### PROMPT
In the data below, give the number of lines that contain the word "OverflowError". Nothing else is needed.

### ENTRIES SHOWN

▬▬▬

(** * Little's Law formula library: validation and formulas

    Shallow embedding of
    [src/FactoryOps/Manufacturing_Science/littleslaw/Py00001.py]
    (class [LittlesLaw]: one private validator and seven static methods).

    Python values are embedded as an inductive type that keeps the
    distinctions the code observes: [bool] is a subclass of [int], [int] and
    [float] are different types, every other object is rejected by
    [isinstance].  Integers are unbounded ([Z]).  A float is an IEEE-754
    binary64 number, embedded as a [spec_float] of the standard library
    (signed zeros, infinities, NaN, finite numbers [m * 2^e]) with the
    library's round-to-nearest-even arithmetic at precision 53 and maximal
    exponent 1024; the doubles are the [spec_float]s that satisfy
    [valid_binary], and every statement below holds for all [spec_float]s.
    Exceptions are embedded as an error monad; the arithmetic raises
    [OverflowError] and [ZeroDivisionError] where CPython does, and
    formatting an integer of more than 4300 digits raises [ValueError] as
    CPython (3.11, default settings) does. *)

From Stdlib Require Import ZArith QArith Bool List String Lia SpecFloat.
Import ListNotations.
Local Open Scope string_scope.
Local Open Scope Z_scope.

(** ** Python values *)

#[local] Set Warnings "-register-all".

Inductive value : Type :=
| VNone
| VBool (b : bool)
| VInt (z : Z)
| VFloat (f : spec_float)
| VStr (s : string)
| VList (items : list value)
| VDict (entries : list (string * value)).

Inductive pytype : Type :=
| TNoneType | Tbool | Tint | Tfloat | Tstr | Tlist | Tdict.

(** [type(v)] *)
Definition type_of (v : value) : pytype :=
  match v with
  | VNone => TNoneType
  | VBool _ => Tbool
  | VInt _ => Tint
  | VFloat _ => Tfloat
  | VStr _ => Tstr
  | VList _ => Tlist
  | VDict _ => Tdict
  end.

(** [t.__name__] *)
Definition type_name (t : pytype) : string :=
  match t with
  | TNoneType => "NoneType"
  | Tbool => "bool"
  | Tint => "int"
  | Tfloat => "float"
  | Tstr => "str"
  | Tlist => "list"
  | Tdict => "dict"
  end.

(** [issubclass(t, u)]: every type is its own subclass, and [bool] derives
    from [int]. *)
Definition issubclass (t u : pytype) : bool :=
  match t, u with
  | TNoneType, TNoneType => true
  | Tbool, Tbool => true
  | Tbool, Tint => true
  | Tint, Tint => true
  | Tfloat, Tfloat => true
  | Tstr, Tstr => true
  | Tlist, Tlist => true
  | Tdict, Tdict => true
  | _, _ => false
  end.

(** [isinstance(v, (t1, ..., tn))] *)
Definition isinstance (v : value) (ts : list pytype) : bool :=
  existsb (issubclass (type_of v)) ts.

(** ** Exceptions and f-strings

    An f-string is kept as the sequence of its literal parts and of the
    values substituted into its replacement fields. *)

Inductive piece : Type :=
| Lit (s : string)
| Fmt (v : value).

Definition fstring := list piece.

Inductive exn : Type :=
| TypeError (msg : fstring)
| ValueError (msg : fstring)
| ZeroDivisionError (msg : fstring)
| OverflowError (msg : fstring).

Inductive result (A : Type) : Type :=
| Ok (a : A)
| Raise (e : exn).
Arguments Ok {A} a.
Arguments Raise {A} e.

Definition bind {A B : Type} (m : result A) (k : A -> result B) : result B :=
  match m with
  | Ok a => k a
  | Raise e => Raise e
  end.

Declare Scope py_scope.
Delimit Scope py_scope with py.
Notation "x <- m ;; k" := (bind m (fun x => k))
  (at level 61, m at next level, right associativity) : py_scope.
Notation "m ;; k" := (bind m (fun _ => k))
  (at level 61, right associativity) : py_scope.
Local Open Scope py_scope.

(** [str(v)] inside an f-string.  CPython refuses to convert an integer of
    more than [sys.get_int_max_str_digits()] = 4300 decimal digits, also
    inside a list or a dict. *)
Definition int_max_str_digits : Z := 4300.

▬▬▬

### WORKED SOLUTION
2